JAKinibs prevent persistent, IFNγ-autonomous endothelial cell inflammation and immunogenicity.

The adhesion and subsequent activation of T cells is a critical step in local inflammatory responses, particularly of alloreactive leukocytes in rejection of transplanted donor tissue. Interferon (IFN)γ is an adaptive cytokine that promotes endothelial cell (EC) expression of pro-adhesive factors and costimulatory molecules. We recently reported that IFNγ-induced endothelial cell antigen-presenting capacity was protracted after cytokine withdrawal. This study sought to determine what intracellular signaling mediates this chronic endothelial activation by IFNγ. The durability of interferon signaling in human aortic endothelial activation was tested. Pro-adhesive and costimulatory gene expression, phenotype, secretome, and Janus kinase (JAK)/STAT phosphorylation in human primary endothelial cells were measured under chronic and transient IFNγ stimulation, with various JAK inhibitors.
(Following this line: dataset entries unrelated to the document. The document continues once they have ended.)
(** ** Theorems *)

(** C36: A schedule respects its policy.  What [build] returns has [repeat_count]
    slots for each arm; any half-open interval of 24 hours, wherever it starts,
    holds at most [max_per_day] of them; consecutive slots are the gap apart,
    slots of one lane [max_concurrent] strides; all lie in the window, in a lane
    of the quota, with a stagger between the base and the cap. *)
Theorem schedule_respects_policy c w p provenance token s :
  build c w p provenance token = Ok s ->
  (forall arm, arm_counts s arm = as_int (repeat_count c)) /\
  (forall t, Z.of_nat (length (filter (fun x => t <= os_scheduled_at_epoch_s x < t + _SECONDS_PER_DAY) (slots s))) <= as_int (max_per_day p)) /\
  (forall i x y, slots s !! i = Some x -> slots s !! S i = Some y ->
     os_scheduled_at_epoch_s x + as_int (min_gap_seconds p) <= os_scheduled_at_epoch_s y) /\
  (forall x y, x ∈ slots s -> y ∈ slots s -> os_slot_index x < os_slot_index y -> os_lane x = os_lane y ->
     os_scheduled_at_epoch_s x + as_int (max_concurrent p) * slot_stride_seconds p <= os_scheduled_at_epoch_s y) /\
  (forall x, x ∈ slots s -> as_int (start_epoch_s w) <= os_scheduled_at_epoch_s x <= as_int (end_epoch_s w) /\
     0 <= os_lane x < as_int (max_concurrent p) /\
     as_int (backoff_base_seconds p) <= os_backoff_stagger_seconds x <= as_int (backoff_cap_seconds p)).
Proof.
  intros (_ & Hc & Hw & Hp & Hf & ->)%build_Ok. apply validate_cell_Ok in Hc. apply validate_policy_Ok in Hp as ((Hm & Hq & Hg) & (Hb & Hfac & Hr) & _).
  destruct (stride_bounds p Hm Hg) as (Hst & Hgap & Hday). cbn [slots]. unfold fits in Hf.
  set (st := slot_stride_seconds p) in *. set (n := as_int (repeat_count c)) in *. split_and!.
  - intros arm. unfold arm_counts. cbn [slots].
    assert (os_arm <$> the_slots c w p provenance = _assign_arms (n * 3)) as ->; [|apply equal_arms; lia].
    unfold the_slots, _lay_out_slots. fold n. rewrite fmap_imap. generalize (_assign_arms (n * 3)). intros l.
    apply list_eq. intros i. rewrite list_lookup_imap. by destruct (l !! i).
  - intros t. apply few_slots; [lia|]. intros x y (i & a & -> & _)%slot_elem (j & b & -> & _)%slot_elem Hx Hy. cbn in *. fold st in Hx, Hy. nia.
  - intros i x y (a & -> & _)%slot_lookup (b & -> & _)%slot_lookup. cbn. fold st. lia.
  - intros x y (i & a & -> & _)%slot_elem (j & b & -> & _)%slot_elem. cbn. fold st. intros Hlt Hlane.
    set (q := as_int (max_concurrent p)) in *. pose proof (Z.div_mod (Z.of_nat i) q ltac:(lia)). pose proof (Z.div_mod (Z.of_nat j) q ltac:(lia)).
    assert (Z.of_nat i / q + 1 <= Z.of_nat j / q) by nia. nia.
  - intros x (i & a & -> & Hi)%slot_elem. cbn. fold st. fold n in Hi. split.
    + unfold duration_s in Hf. pose proof (Z.mul_div_le (as_int (end_epoch_s w) - as_int (start_epoch_s w)) st ltac:(lia)). nia.
    + split; [apply Z.mod_pos_bound; lia|]. unfold backoff_stagger_for.
      pose proof (Z.pow_pos_nonneg (as_int (backoff_factor p)) (Z.of_nat i mod (as_int (max_retries p) + 1)) ltac:(lia)
        (proj1 (Z.mod_pos_bound (Z.of_nat i) (as_int (max_retries p) + 1) ltac:(lia)))). nia.
Qed.

(** The concurrency quota under its documented precondition: if every
    observation runs for at most [max_concurrent] strides, then at no instant are
    more than [max_concurrent] in flight. *)
Theorem concurrency_quota c w p provenance token s (runtime : ObservationSlot -> Z) t :
  build c w p provenance token = Ok s ->
  (forall x, x ∈ slots s -> runtime x <= as_int (max_concurrent p) * slot_stride_seconds p) ->
  Z.of_nat (length (filter (fun x => os_scheduled_at_epoch_s x <= t < os_scheduled_at_epoch_s x + runtime x) (slots s)))
    <= as_int (max_concurrent p).
Proof.
  intros (_ & Hc & _ & Hp & _ & ->)%build_Ok Hrt. apply validate_policy_Ok in Hp as ((Hm & Hq & Hg) & _ & _).
  destruct (stride_bounds p Hm Hg) as (Hst & _ & _). cbn [slots] in *. apply few_slots; [lia|].
  intros x y Hx Hy Px Py. pose proof (Hrt x Hx) as Rx. pose proof (Hrt y Hy) as Ry.
  apply slot_elem in Hx as (i & a & -> & _), Hy as (j & b & -> & _). cbn in *. nia.
Qed.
IFNγ reporter cells were tested for STAT1 transcriptional activity with JAK inhibition and suppressors of cytokine signaling (SOCS) overexpression, under continuous and priming conditions. The consequences of even short exposure to IFNγ were long-lasting and broad, with sustained elevation of adhesion molecules and chemokines up to 48 h later. JAK/STAT and interferon response factor expression were likewise durable, dependent on new transcription but autonomous of continuous IFNγ. Persistent STAT new transcription and JAK signaling in the endothelium was required to maintain a pro-adhesive and proimmunogenic phenotype after IFNγ withdrawal since both could be prevented by cycloheximide but only by JAKinibs with potency against JAK2. Finally, the suppressor of cytokine signaling SOCS1 failed to emerge in primed endothelial cells, which likely accounted for prolonged inflammatory gene expression. The results reveal a sustained JAK-dependent perturbation of endothelial function and suggest that JAKinibs may have therapeutic benefits in dampening vascular inflammation and allogeneic leukocyte activation. The central question investigated in this study is why vascular endothelium remains inflamed and what underlying signaling is responsible. The new results show that the resolution of endothelial-controlled inflammation may be impaired or delayed because Janus kinase (JAK)/STAT activation is maintained autonomous of interferon (IFN)γ presence, and the late phase negative regulator suppressors of cytokine signaling (SOCS)1 fails to be induced.